Monday, November 21, 2005

Finding the Philosopher's Stone

Words trickle down my arms into my fingertips and somehow make the inter-dimensional trip to the white screen. Like that scene in “Chariots of Fire” where the English chaps run along the beach. Except these words, with glimmering hope in their eyes, destination in sight, rush headlong toward death. A shiny obsidian cliff with an infinite drop. So here I am, playing God.

Without scruple I sentence these halting, insubstantial words. I shackle their feet and bind their hands and away they are whisked single file to the awaiting trains. These old lumbering trains whose wretched smoke fill the skies pitching the earth in shadow... perpetual shadow. Helios died a long time ago, or perhaps he hides, or perhaps he kneels before the golden calf of capitalism. Men no longer worship the sun, or his sister the moon, or the Gods of old who died before the arrival of Jesus. Fuck, they don't even worship the God Elohim, Jehovah, Jahveh, Yaweh, or Shem Hammephorash (if you like). Men worship idols made of gold, silicon, platinum, and celluloid. Men worship the quantity theory. Back-room alchemists laboriously study fluctuations and trends and through some magic known only unto them amass riches.

” Money, clothes, and ho's.” The new Hammurabi Code.

Words written in stone, bronze, parchment, paper, magnetic strips, compact discs, and now words written nowhere. Non-words. Words floating about, riding the fiber optic wave, from one isolated beach to another to another to another. There was a time to be literate, to understand the manipulation of words, to have the ability to create words, to create worlds – to translate them, to transmute them, to alchemize or alchemate or alchemulate words; to spin words out of air as the millers daughter spun straw into gold, was to understand power.

13 comments:

LH said...

Ah, the total and complete unrecognized power of words. In this day and age, we have all lost sight of the value of the individual word. We take words - language - very much for granted, just as we take our eyes, our power of vision for granted. Both are tremendously flexible and wide-ranging powers - which have hardly ever been described in any complete way, never mind explained. Language is a powerful instrument. It is used in many different ways and constitutes one of the principal forces controlling and forming human behavior. Words crystalize our thoughts. Make our thoughts recoverable. Make the thought of others recoverable. However, very few realize this. Those insubstantial words you have shackled, bound and whisked away single file will disappear from memory very quickly; the meaning remains. Carry on, lumbering trains. Carry on.

Trena said...

God! I love words!!!

RuKsaK said...

Nietzsche had a nice take on grammar - he renounced his statement that God was dead because of grammar - claiming that language is a chaos of such magnitude that there is no way that man alone could harness it, therefore God had to exist.

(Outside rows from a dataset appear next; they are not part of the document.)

(** * Place discovery and enrichment layer of newBuzo

    A shallow embedding of [src/lib/googleMaps.ts] (the Google Maps service
    layer) and of the [useLocationSearch] hook that calls it, followed by
    the properties of the specification, each proved or refuted on the
    embedding.

    Conventions of the embedding:
    - a JavaScript [number] is an IEEE 754 binary64 value, Rocq's primitive
      [float]; arithmetic and comparisons are the primitive operations;
    - a JavaScript string is a [string] whose characters are the code units
      0..255;
    - an optional or possibly [undefined] property is an [option];
    - a promise is its outcome, [Resolved], [Rejected] or, when it never
      settles, [Pending], computed in a monad that threads the module's state
      (the memoized map instance), the script of the SDK in the document, and
      the trace of provider calls and console warnings. *)

From Stdlib Require Import ZArith List String Ascii Bool Lia.
From Stdlib Require Import DecimalString.
From Stdlib Require Import Floats.
Import ListNotations.

Set Warnings "-inexact-float".

Local Open Scope list_scope.
Local Open Scope string_scope.

(** ** JavaScript values *)

Module JS.

(** [x || y] on numbers: [NaN], [+0] and [-0] are falsy. *)
Definition truthy_num (x : float) : bool :=
  negb (PrimFloat.is_nan x || PrimFloat.is_zero x).

Definition truthy_onum (x : option float) : bool :=
  match x with
  | Some v => truthy_num v
  | None => false
  end.

(** [x || d] where [x] is a number or [undefined] and [d] a number. *)
Definition num_or (x : option float) (d : float) : float :=
  match x with
  | Some v => if truthy_num v then v else d
  | None => d
  end.

(** [x || y] where both may be [undefined]. *)
Definition onum_or (x y : option float) : option float :=
  if truthy_onum x then x else y.

(** The empty string is falsy. *)
Definition truthy_str (s : string) : bool :=
  negb (String.eqb s "").

Definition truthy_ostr (x : option string) : bool :=
  match x with
  | Some s => truthy_str s
  | None => false
  end.

Definition str_or (x : option string) (d : string) : string :=
  match x with
  | Some s => if truthy_str s then s else d
  | None => d
  end.

Definition ostr_or (x y : option string) : option string :=
  if truthy_ostr x then x else y.

(** White space and line terminators among the code units 0..255:
    TAB, LF, VT, FF, CR, SP and NBSP. *)
Definition is_space (c : ascii) : bool :=
  let n := nat_of_ascii c in
  ((9 <=? n) && (n <=? 13) || (n =? 32) || (n =? 160))%nat.

Fixpoint trimStart (s : string) : string :=
  match s with
  | String c r => if is_space c then trimStart r else s
  | EmptyString => EmptyString
  end.

(** [trimEnd]: a trailing run of white space is dropped. *)
Fixpoint trimEnd (s : string) : string :=
  match s with
  | String c r =>
      match trimEnd r with
      | EmptyString => if is_space c then EmptyString else String c EmptyString
      | r' => String c r'
      end
  | EmptyString => EmptyString
  end.

(** [String.prototype.trim]. *)
Definition trim (s : string) : string := trimEnd (trimStart s).

(** [String.prototype.startsWith]. *)
Definition startsWith (s p : string) : bool := String.prefix p s.

(** [typeof x === 'string' && x.trim().length > 0] for a string or
    [undefined] property. *)
Definition usable (x : option string) : bool :=
  match x with
  | Some s => (0 <? String.length (trim s))%nat
  | None => false
  end.

(** Decimal digits of a natural number, ["0"] for zero. *)
Definition digits (n : N) : string :=
  NilZero.string_of_uint (N.to_uint n).

Fixpoint zeros (k : nat) : string :=
  match k with
  | O => ""
  | S k' => String "0" (zeros k')
  end.

(** The integer [n] for which [n / 10^f - m * 2^e] is as close to zero as
    possible, the larger one when there are two. *)
Definition scaled_round (f : nat) (m : positive) (e : Z) : N :=
  let num := (Z.pos m * 10 ^ Z.of_nat f)%Z in
  match e with
  | Zneg p => Z.to_N ((2 * num + 2 ^ Z.pos p) / (2 * 2 ^ Z.pos p))
  | _ => Z.to_N (num * 2 ^ e)
  end.

(** The digits of [n] with a decimal point before the last [f] of them,
    padded with zeros on the left to [f + 1] digits. *)
Definition place_point (f : nat) (n : N) : string :=
  let m := digits n in
  let k := String.length m in
  let m := if (k <=? f)%nat then zeros (f + 1 - k) ++ m else m in
  let k := String.length m in
  if (f =? 0)%nat then m
  else substring 0 (k - f) m ++ "." ++ substring (k - f) f m.
(** * OpenAPI parser of ocp-javascript: a shallow embedding

    This development embeds [src/parsers/openapi_parser.ts] (class
    [OpenAPIParser]) and the registry that dispatches documents to parsers,
    [src/parsers/registry.ts] (class [ParserRegistry]), and states their
    properties as theorems.

    Modelling conventions.
    - A decoded document is a [json] tree.  An object is the list of its own
      properties in the order [Object.entries] enumerates them; numbers are
      integers, printed in decimal (as JavaScript prints them below 1e21).
    - JavaScript strings are modelled by [string], for ASCII text: case
      conversion acts on ASCII letters and leaves every other character
      alone, so a theorem that speaks of letter case is stated for ASCII
      strings.
    - Property lookup sees own properties only: members inherited from
      [Object.prototype] and friends are not part of a decoded document,
      and a pointer segment that names one ([constructor], [toString],
      ...) finds nothing.
    - An assignment [o[k] = v] adds or replaces the own property [k].  For
      the key [__proto__] JavaScript changes the prototype of [o] instead;
      theorems about the members of an object built by assignment are
      stated for keys other than [__proto__], or for documents without
      such a member ([proto_free]).
    - A value is converted to a string by [JSOps.ToString], which throws
      for an object that has a member named [toString]: that member is
      data and cannot be called.
    - A function that may throw returns an [outcome]; the memoisation cache
      of [resolveRefs] is threaded explicitly and survives a throw, as the
      shared JavaScript object does.
    - The call stack is unbounded: general recursion is given by a fuel
      parameter, and [resolveRefs] is the fuelled function run on a bound
      that is proved sufficient. *)

From Stdlib Require Import String Ascii List ZArith NArith Lia Bool Arith.
From Stdlib Require Import Permutation DecimalString.
Import ListNotations.

Local Open Scope string_scope.
Local Open Scope nat_scope.
Local Open Scope list_scope.

(* ================================================================== *)
(** * JavaScript strings *)

Module Str.

Definition code (c : ascii) : nat := nat_of_ascii c.

Definition is_lower (c : ascii) : bool := (97 <=? code c) && (code c <=? 122).
Definition is_upper (c : ascii) : bool := (65 <=? code c) && (code c <=? 90).
Definition is_digit (c : ascii) : bool := (48 <=? code c) && (code c <=? 57).
Definition is_letter (c : ascii) : bool := is_lower c || is_upper c.
Definition is_alnum (c : ascii) : bool := is_letter c || is_digit c.

Definition lower_char (c : ascii) : ascii :=
  if is_upper c then ascii_of_nat (code c + 32) else c.
Definition upper_char (c : ascii) : ascii :=
  if is_lower c then ascii_of_nat (code c - 32) else c.

Fixpoint map (f : ascii -> ascii) (s : string) : string :=
  match s with
  | EmptyString => EmptyString
  | String c s' => String (f c) (map f s')
  end.

Fixpoint filter (f : ascii -> bool) (s : string) : string :=
  match s with
  | EmptyString => EmptyString
  | String c s' => if f c then String c (filter f s') else filter f s'
  end.

Fixpoint existsb (f : ascii -> bool) (s : string) : bool :=
  match s with
  | EmptyString => false
  | String c s' => f c || existsb f s'
  end.

(** [s.toLowerCase()], [s.toUpperCase()] *)
Definition toLowerCase : string -> string := map lower_char.
Definition toUpperCase : string -> string := map upper_char.

(** [s.startsWith(p)] *)
Definition startsWith (s p : string) : bool := String.prefix p s.

(** [s.substring(n)] *)
Fixpoint substring_from (n : nat) (s : string) : string :=
  match n, s with
  | O, _ => s
  | S _, EmptyString => EmptyString
  | S n', String _ s' => substring_from n' s'
  end.

(** [s.split(c)] for a one-character separator [c] *)
Fixpoint split (c : ascii) (s : string) : list string :=
  match s with
  | EmptyString => [EmptyString]
  | String a s' =>
      if Ascii.eqb a c then EmptyString :: split c s'
      else match split c s' with
           | w :: ws => String a w :: ws
           | [] => [String a EmptyString]
           end
  end.

(** [s.includes(t)] *)
Fixpoint includes (s t : string) : bool :=
  String.prefix t s ||
  match s with
  | EmptyString => false
  | String _ s' => includes s' t
  end.

Definition nonempty (s : string) : bool :=
  match s with EmptyString => false | _ => true end.

(** [s.replace(/c/g, d)] for single characters [c], [d] *)
Definition replace_char (c d : ascii) : string -> string :=
  map (fun a => if Ascii.eqb a c then d else a).

(** Decimal rendering of a number, as [String(n)] prints an integer. *)
Definition of_N (n : N) : string := NilZero.string_of_uint (N.to_uint n).
Definition of_Z (z : Z) : string := NilZero.string_of_int (Z.to_int z).

(** [array_index k] is [Some i] when the property key [k] is an array
    index: the canonical decimal form of an integer below [2^32 - 1]. *)
Definition array_index (k : string) : option N :=
  match NilZero.uint_of_string k with
  | Some u =>
      let n := N.of_uint u in
      if String.eqb (of_N n) k && (n <? 4294967295)%N then Some n else None
  | None => None
  end.

End Str.

(* ================================================================== *)
(** * Decoded documents *)

#[local] Set Warnings "-register-all".

Inductive json : Type :=
| JNull
| JBool (b : bool)
| JNum (n : Z)
| JStr (s : string)
| JArr (items : list json)
| JObj (props : list (string * json)).

(** Induction over the nesting of a document. *)
Section JsonInd.
Variable P : json -> Prop.
Hypothesis Hnull : P JNull.
Hypothesis Hbool : forall b, P (JBool b).
Hypothesis Hnum : forall n, P (JNum n).
Hypothesis Hstr : forall s, P (JStr s).
Hypothesis Harr : forall l, Forall P l -> P (JArr l).
Hypothesis Hobj : forall ps, Forall (fun kv => P (snd kv)) ps -> P (JObj ps).

End JsonInd.
(** * OpenDeep model layers: hooks, configuration and graph construction

    A shallow embedding of
      - opendeep/Tutorials/Tutorial01_Modular_DAE.py  (DenoisingAutoencoder)
      - opendeep/models/single_layer/convolutional.py (Conv1D, Conv2D, ConvPoolLayer)

    Conventions of the embedding.
      - A Python object is a value of one dynamically typed datatype.  The
        Theano graph a constructor builds is a term of that datatype: a node
        is the term that denotes it, and handing a node on hands on the same
        term.  Leaves carry the position at which the store allocated them,
        so two allocations are never the same node.
      - Allocating a symbolic input (T.fmatrix and the like) or a shared
        parameter (get_weights_uniform and the like) is an effect on the
        store; exceptions end a construction.  Both are threaded through one
        monad.
      - Graph operations (T.dot, +, .T, dimshuffle, slicing, concatenate) and
        calls of callables build the node of their application and do not
        fail.  len, subscripts with a literal index, unpacking and integer
        arithmetic are the ones of plain sequences and numbers; on anything
        else they raise.
      - The sources are Python 2: [/] on integers is floor division, strings
        are instances of basestring.  Assertions are enabled. *)

From Stdlib Require Import ZArith QArith String Ascii List Lia.
From stdpp Require Import base option list gmap strings.

Local Open Scope string_scope.
Local Open Scope Z_scope.
Local Open Scope list_scope.

(** ** Python values and Theano graph nodes *)

(** One component of a subscript [x[a:b]] or [x[:]]. *)
Inductive index : Type :=
| Full
| Range (lo hi : option Z).

#[warnings="-register-all"]
Inductive value : Type :=
(* plain Python data *)
| VNone
| VBool (b : bool)
| VInt (z : Z)
| VFloat (q : Q)
| VStr (s : string)
| VTuple (items : list value)
| VList (items : list value)
| NdArray (items : list value)     (* a one-dimensional numpy array *)
| NdScalar (item : value)          (* a zero-dimensional numpy array *)
(* callables *)
| Builtin (name : string)          (* a library function object, e.g. rectifier *)
| Activation (name : string)       (* what get_activation_function(name) returns *)
| CostFunction (name : string)     (* what get_cost_function(name) returns *)
(* leaves of the graph; [id] is the position in the store *)
| Placeholder (id : nat) (rank : nat) (name : string)
| Shared (id : nat) (name : string) (shape : value) (init : initializer)
(* graph operations *)
| Dot (a b : value)
| Add (a b : value)
| Transpose (a : value)
| DimShuffle (a : value) (pattern : list (option Z))
| Subscript (a : value) (idx : list index)
| Concatenate (parts : list value) (axis : Z)
| SaltAndPepper (input corruption_level : value)   (* opendeep.utils.noise.salt_and_pepper *)
| Convolve (f img kerns : value) (kwargs : list (string * value))
| Call (f : value) (args : list value) (kwargs : list (string * value))
(* opendeep.function(inputs=..., outputs=...) *)
| Function (inputs : list value) (outputs : value)
with initializer : Type :=
| Uniform (interval : option value)
| Gaussian (mean std : option value)
| BiasInit (init_values : option value).

(** Truth value of an object, as [if x:] and [x or y] test it.  Constructor
    arguments are plain data, callables and graph nodes, which all have a
    truth value; arrays are made inside ConvPoolLayer by numpy.asarray and are
    never tested. *)
Definition truthy (v : value) : bool :=
  match v with
  | VNone => false
  | VBool b => b
  | VInt z => negb (z =? 0)
  | VFloat q => negb (Qnum q =? 0)
  | VStr s => negb (String.eqb s "")
  | VTuple l | VList l => match l with [] => false | _ => true end
  | _ => true
  end.

(** [a or b] *)
Definition py_or (a b : value) : value := if truthy a then a else b.
(** clientGotBlock returns 0 on success or an errno. *)
Definition clientGotBlock (env : wire_env) (tor : tr_torrent) (c : conn)
    (data : list Z) (req : peer_request)
  : option tr_errno * conn * list tr_peer_event :=
  let block := _tr_block tor (req_index req) (req_offset req) in
  if negb (req_length req =? tr_torBlockCountBytes tor block)
  then (Some EMSGSIZE, c, [])
  else if negb (tr_peerMgrDidPeerRequest env block) then (None, c, [])
  else if tr_cpPieceIsComplete tor (req_index req) then (None, c, [])
  else
    match tr_cacheWriteBlock env req data with
    | Some err => (Some err, c, [])
    | None =>
        (None,
         on_peer (fun p => if bool_decide (req_index req ∈ blame p) then p
                           else set_blame (req_index req :: blame p) p) c,
         [TR_PEER_CLIENT_GOT_BLOCK req])
    end.

Definition readBtPiece (env : wire_env) (tor : tr_torrent) (c : conn)
    (inbuf : list Z) (inlen : Z)
  : ReadState * conn * list Z * list tr_peer_event :=
  let req := incoming_blockReq c.2 in
  if req_length req =? 0 then
    if inlen <? 8 then (READ_LATER, c, inbuf, [])
    else
      let '(index, inbuf1) := tr_peerIoReadUint32 inbuf in
      let '(offset, inbuf2) := tr_peerIoReadUint32 inbuf1 in
      let len := u32 (incoming_length c.2 - 9) in
      (READ_NOW, on_msgs (set_incoming_blockReq (mk_req index offset len)) c,
       inbuf2, [])
  else
    let block_buffer := incoming_block c.2 in
    let nLeft := req_length req - zlen block_buffer in
    let n := Z.min nLeft inlen in
    let block_buffer' := block_buffer ++ take (Z.to_nat n) inbuf in
    let inbuf' := drop (Z.to_nat n) inbuf in
    let c1 := on_msgs (set_incoming_block block_buffer') c in
    let ev := [TR_PEER_CLIENT_GOT_DATA n true] in
    if zlen block_buffer' <? req_length req then (READ_LATER, c1, inbuf', ev)
    else
      let '(err, c2, evs) := clientGotBlock env tor c1 block_buffer' req in
      let c3 :=
        on_msgs (fun m =>
          set_state AWAITING_BT_LENGTH
            (set_incoming_blockReq (mk_req (req_index req) (req_offset req) 0)
               (set_incoming_block [] m))) c2 in
      (match err with Some _ => READ_ERR | None => READ_NOW end,
       c3, inbuf', ev ++ evs).

Definition read_request (inbuf : list Z) : peer_request * list Z :=
  let '(index, inbuf1) := tr_peerIoReadUint32 inbuf in
  let '(offset, inbuf2) := tr_peerIoReadUint32 inbuf1 in
  let '(len, inbuf3) := tr_peerIoReadUint32 inbuf2 in
  (mk_req index offset len, inbuf3).

Definition same_request (a b : peer_request) : bool :=
  (req_index a =? req_index b) && (req_offset a =? req_offset b)
  && (req_length a =? req_length b).

(** The Cancel case of readBtMessage: drop the first queued request equal
    to the cancelled one, if there is one among the live slots. *)
Definition peerCancelledRequest (now : Z) (c : conn) (r : peer_request) : conn :=
  let c1 := on_peer (fun p =>
              set_cancelsSentToClient (tr_historyAdd (cancelsSentToClient p) now 1) p) c in
  let n := Z.to_nat (pendingReqsToClient c1.1) in
  match list_find (fun q => same_request q r = true) (take n (peerAskedFor c1.2)) with
  | Some (i, _) =>
      (set_pendingReqsToClient (pendingReqsToClient c1.1 - 1) c1.1,
       set_peerAskedFor (tr_removeElementFromArray (peerAskedFor c1.2) i n) c1.2)
  | None => c1
  end.

Definition readBtMessage (env : wire_env) (tor : tr_torrent) (now : Z)
    (c : conn) (inbuf : list Z) (inlen : Z)
  : ReadState * conn * list Z * list tr_peer_event :=
  let msglen := u32 (incoming_length c.2 - 1) in
  let id := incoming_id c.2 in
  let fext := io_supportsFEXT c.1 in
  if inlen <? msglen then (READ_LATER, c, inbuf, [])
  else if negb (messageLengthIsCorrect tor c.2 id (u32 (msglen + 1)))
  then (READ_ERR, c, inbuf, [TR_PEER_ERROR EMSGSIZE])
  else
    let handled : (conn * list Z * list tr_peer_event) + tr_errno :=
      if id =? BT_CHOKE then
        inl (on_peer (set_clientIsChoked true) c, inbuf,
             if fext then [] else [TR_PEER_CLIENT_GOT_CHOKE])
      else if id =? BT_UNCHOKE then
        inl (updateDesiredRequestCount env (on_peer (set_clientIsChoked false) c),
             inbuf, [])
      else if id =? BT_INTERESTED then
        inl (on_peer (set_peerIsInterested true) c, inbuf, [])
      else if id =? BT_NOT_INTERESTED then
        inl (on_peer (set_peerIsInterested false) c, inbuf, [])
      else if id =? BT_REQUEST then
        let '(r, inbuf') := read_request inbuf in
        inl (peerMadeRequest tor c r, inbuf', [])
      else if id =? BT_CANCEL then
        let '(r, inbuf') := read_request inbuf in
        inl (peerCancelledRequest now c r, inbuf', [])
      else handleOtherMessage env id msglen inbuf c in
    match handled with
    | inr err => (READ_ERR, c, inbuf, [TR_PEER_ERROR err])
    | inl (c', inbuf', evs) =>
        (READ_NOW, on_msgs (set_state AWAITING_BT_LENGTH) c', inbuf', evs)
    end.

Definition readBtId (env : wire_env) (tor : tr_torrent) (now : Z)
    (c : conn) (inbuf : list Z) (inlen : Z)
  : ReadState * conn * list Z * list tr_peer_event :=
  if inlen <? 1 then (READ_LATER, c, inbuf, [])
  else
    let '(id, inbuf') := tr_peerIoReadUint8 inbuf in
    let c1 := on_msgs (set_incoming_id id) c in
    if id =? BT_PIECE then
      (READ_NOW, on_msgs (set_state AWAITING_BT_PIECE) c1, inbuf', [])
    else if negb (incoming_length c1.2 =? 1) then
      (READ_NOW, on_msgs (set_state AWAITING_BT_MESSAGE) c1, inbuf', [])
    else readBtMessage env tor now c1 inbuf' (inlen - 1).

(** canRead: one step of the four-state reader on the bytes that are
    currently buffered. *)
Definition canRead (env : wire_env) (tor : tr_torrent) (now : Z)
    (c : conn) (inbuf : list Z)
  : ReadState * conn * list Z * list tr_peer_event :=
  let inlen := zlen inbuf in
  let '(ret, c', inbuf', evs) :=
    if inlen =? 0 then (READ_LATER, c, inbuf, [])
    else
      match state c.2 with
      | AWAITING_BT_PIECE => readBtPiece env tor c inbuf inlen
      | AWAITING_BT_LENGTH => readBtLength c inbuf inlen
      | AWAITING_BT_ID => readBtId env tor now c inbuf inlen
      | AWAITING_BT_MESSAGE => readBtMessage env tor now c inbuf inlen
      end in
  let got :=
    match ret with
    | READ_ERR => []
    | _ => if zlen inbuf' =? inlen then []
           else [TR_PEER_CLIENT_GOT_DATA (inlen - zlen inbuf') false]
    end in
  (ret, c', inbuf', evs ++ got).

(** The io layer calls canRead again for as long as it answers READ_NOW. *)
Fixpoint canRead_steps (env : wire_env) (tor : tr_torrent) (now : Z)
    (n : nat) (c : conn) (inbuf : list Z)
  : list ReadState * conn * list Z * list tr_peer_event :=
  match n with
  | O => ([], c, inbuf, [])
  | S n' =>
      let '(ret, c1, inbuf1, evs1) := canRead env tor now c inbuf in
      match ret with
      | READ_NOW =>
          let '(rets, c2, inbuf2, evs2) := canRead_steps env tor now n' c1 inbuf1 in
          (ret :: rets, c2, inbuf2, evs1 ++ evs2)
      | _ => ([ret], c1, inbuf1, evs1)
      end
  end.

Definition tr_peerMsgsIsReadingBlock (tor : tr_torrent) (m : tr_peermsgs) (block : Z) : bool :=
  match state m with
  | AWAITING_BT_PIECE =>
      block =? _tr_block tor (req_index (incoming_blockReq m))
                 (req_offset (incoming_blockReq m))
  | _ => false
  end.

End Wire.

(** ** peer-mgr.c: request ledger, weighted pieces, endgame, interest *)

Module Mgr.

Definition REQUEST_TTL_SECS : Z := 120.
Definition CANCEL_HISTORY_SEC : Z := 60.
Definition MIN_INTERESTING_PEERS : Z := 5.

(** Peers are referred to by address; 0 is the NULL pointer. *)
Abbreviation peer_ptr := N.
Definition NULL : peer_ptr := 0%N.

Record block_request := mk_breq {
  block : Z;
  peer : peer_ptr;
  sentAt : Z
}.

Record weighted_piece := mk_piece {
  index : Z;
  salt : Z;              (* int16_t *)
  requestCount : Z       (* int16_t *)
}.

Global Instance block_request_eq_dec : EqDecision block_request.
Proof. solve_decision. Defined.

Global Instance weighted_piece_eq_dec : EqDecision weighted_piece.
Proof. solve_decision. Defined.

Inductive piece_sort_state :=
  PIECES_UNSORTED | PIECES_SORTED_BY_INDEX | PIECES_SORTED_BY_WEIGHT.

Definition sort_state_eqb (a b : piece_sort_state) : bool :=
  match a, b with
  | PIECES_UNSORTED, PIECES_UNSORTED
  | PIECES_SORTED_BY_INDEX, PIECES_SORTED_BY_INDEX
  | PIECES_SORTED_BY_WEIGHT, PIECES_SORTED_BY_WEIGHT => true
  | _, _ => false
  end.

(** The heap of peer objects: a tr_peer and the wire session its [msgs]
    field points at (None for a NULL [msgs]). *)
Abbreviation peer_obj := (tr_peer * option Wire.tr_peermsgs)%type.
Abbreviation peer_store := (gmap N peer_obj).

(** struct tr_torrent_peers *)
Record Torrent := mk_Torrent {
  peers : list peer_ptr;
  webseeds : list bool;            (* tr_webseedIsActive of each webseed *)
  tor : tr_torrent;
  requests : list block_request;
  pieces : list weighted_piece;
  pieceSortState : piece_sort_state;
  pieceReplication : Z -> Z;       (* uint16_t per piece, by piece index *)
  interestedCount : Z;
  maxPeers : Z;
  lastCancel : Z;
  endgame : Z
}.

Definition set_requests (r : list block_request) (t : Torrent) : Torrent :=
  mk_Torrent (peers t) (webseeds t) (tor t) r (pieces t) (pieceSortState t)
    (pieceReplication t) (interestedCount t) (maxPeers t) (lastCancel t) (endgame t).
Definition set_pieces (ps : list weighted_piece) (t : Torrent) : Torrent :=
  mk_Torrent (peers t) (webseeds t) (tor t) (requests t) ps (pieceSortState t)
    (pieceReplication t) (interestedCount t) (maxPeers t) (lastCancel t) (endgame t).
Definition set_pieceSortState (s : piece_sort_state) (t : Torrent) : Torrent :=
  mk_Torrent (peers t) (webseeds t) (tor t) (requests t) (pieces t) s
    (pieceReplication t) (interestedCount t) (maxPeers t) (lastCancel t) (endgame t).
Definition set_interestedCount (n : Z) (t : Torrent) : Torrent :=
  mk_Torrent (peers t) (webseeds t) (tor t) (requests t) (pieces t) (pieceSortState t)
    (pieceReplication t) n (maxPeers t) (lastCancel t) (endgame t).
Definition set_maxPeers (n : Z) (t : Torrent) : Torrent :=
  mk_Torrent (peers t) (webseeds t) (tor t) (requests t) (pieces t) (pieceSortState t)
    (pieceReplication t) (interestedCount t) n (lastCancel t) (endgame t).
Definition set_lastCancel (n : Z) (t : Torrent) : Torrent :=
  mk_Torrent (peers t) (webseeds t) (tor t) (requests t) (pieces t) (pieceSortState t)
    (pieceReplication t) (interestedCount t) (maxPeers t) n (endgame t).
Definition set_endgame (n : Z) (t : Torrent) : Torrent :=
  mk_Torrent (peers t) (webseeds t) (tor t) (requests t) (pieces t) (pieceSortState t)
    (pieceReplication t) (interestedCount t) (maxPeers t) (lastCancel t) n.
Definition set_pieceReplication (r : Z -> Z) (t : Torrent) : Torrent :=
  mk_Torrent (peers t) (webseeds t) (tor t) (requests t) (pieces t) (pieceSortState t)
    r (interestedCount t) (maxPeers t) (lastCancel t) (endgame t).

Definition on_peer_obj (f : tr_peer -> tr_peer) (o : peer_obj) : peer_obj := (f o.1, o.2).

(** *** Library routines used by the manager *)

(** qsort (libc): the result is a sorted permutation; which of two equal
    elements comes first is left open by the C standard, and the model
    fixes it by merge sort. *)
Definition cmp_le {A} (compar : A -> A -> Z) (a b : A) : Prop := compar a b <= 0.

Global Instance cmp_le_dec {A} (compar : A -> A -> Z) (a b : A) :
  Decision (cmp_le compar a b) := Z_le_dec (compar a b) 0.

Definition qsort {A} (compar : A -> A -> Z) (base : list A) : list A :=
  merge_sort (cmp_le compar) base.

(** tr_lowerBound (utils.c, not among the sources): on an array sorted by
    [compar] it returns the first position whose element is not below the
    key, and whether the element there equals the key. *)
Fixpoint tr_lowerBound {A} (compar : A -> A -> Z) (key : A) (base : list A) : nat * bool :=
  match base with
  | [] => (0%nat, false)
  | x :: rest =>
      if 0 <? compar key x
      then let '(pos, exact) := tr_lowerBound compar key rest in (S pos, exact)
      else (0%nat, compar key x =? 0)
  end.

For me the word 'fuck' which is the most grammatically flexible word in the English language is possibly proof of God. Fucking excellent.

LyZa said...

Really amazing isn't it? too bad i have not really grasp the menaing of it.

Adams Avenue said...

I'm not so sure whether or not I agree with Exploring_Idly. I feel that we abuse the power of words, rather than take them for granted. It is human emotion and reaction to situations that cause us to abuse or flaunt our language. I agree that words allow our thoughts and emotions to be recognized, and I find us all to love and embrace the challenge of creating, mixing, matching and molding our own personal expression into masterpieces of art and work no matter what/which connotation one so chooses to use.

Language is our tool for communication. The power of the word is essential to the power perspective and understanding.

Awesome work here, Herm. I think this is my favorite so far.

LMB said...

Happy Thanksgiving, Spermes.

Gobble. Gobble. Gobble.

extraspecialbitter said...

despite the advances of civilization and its discontents, words remain our constant companion for communication and manipulation. without words we are waving our hands in the air, straining for meaning. with them we plunge our swords into our dreams and fears.

Admin said...

Sshhhh, for i am concentrating. Hard. These words create such a sweet rhythm in my head as the thoughts behind them flourish and flow through my vein.

You write well hermes.

Hammurabi Code Law I'd like to talk about this more.

Till then Happy Turkey Day.

Cynic with Flair said...

Ah, you have captured so well why I hate instant messaging. My friends think I am hopelessly archaic.

My subpar commenting doesn't do you justice, but I do enjoy reading your words. They alternately invite me and make me draw back; what a brilliant combo.

Cheers.

Utopia said...

Words are entropic. Constantly degenerating. Open to a million interperetations. To be able to speak across the lines of understanding and experience is near impossible.

Excellent.

Anonymous said...

Actually, I think that abuse and take for granted are lil' twins.

Sometimes I think language is so cumbersome, ill-suited to the purposes we would have it serve and then I read what you and others write and I acknowledge my misunderstanding.

LyZa said...

i miss your words Hermes. i honestly need it right now.

Anonymous said...

this layout is possesed my friend.

Excellent use of otherwise common words.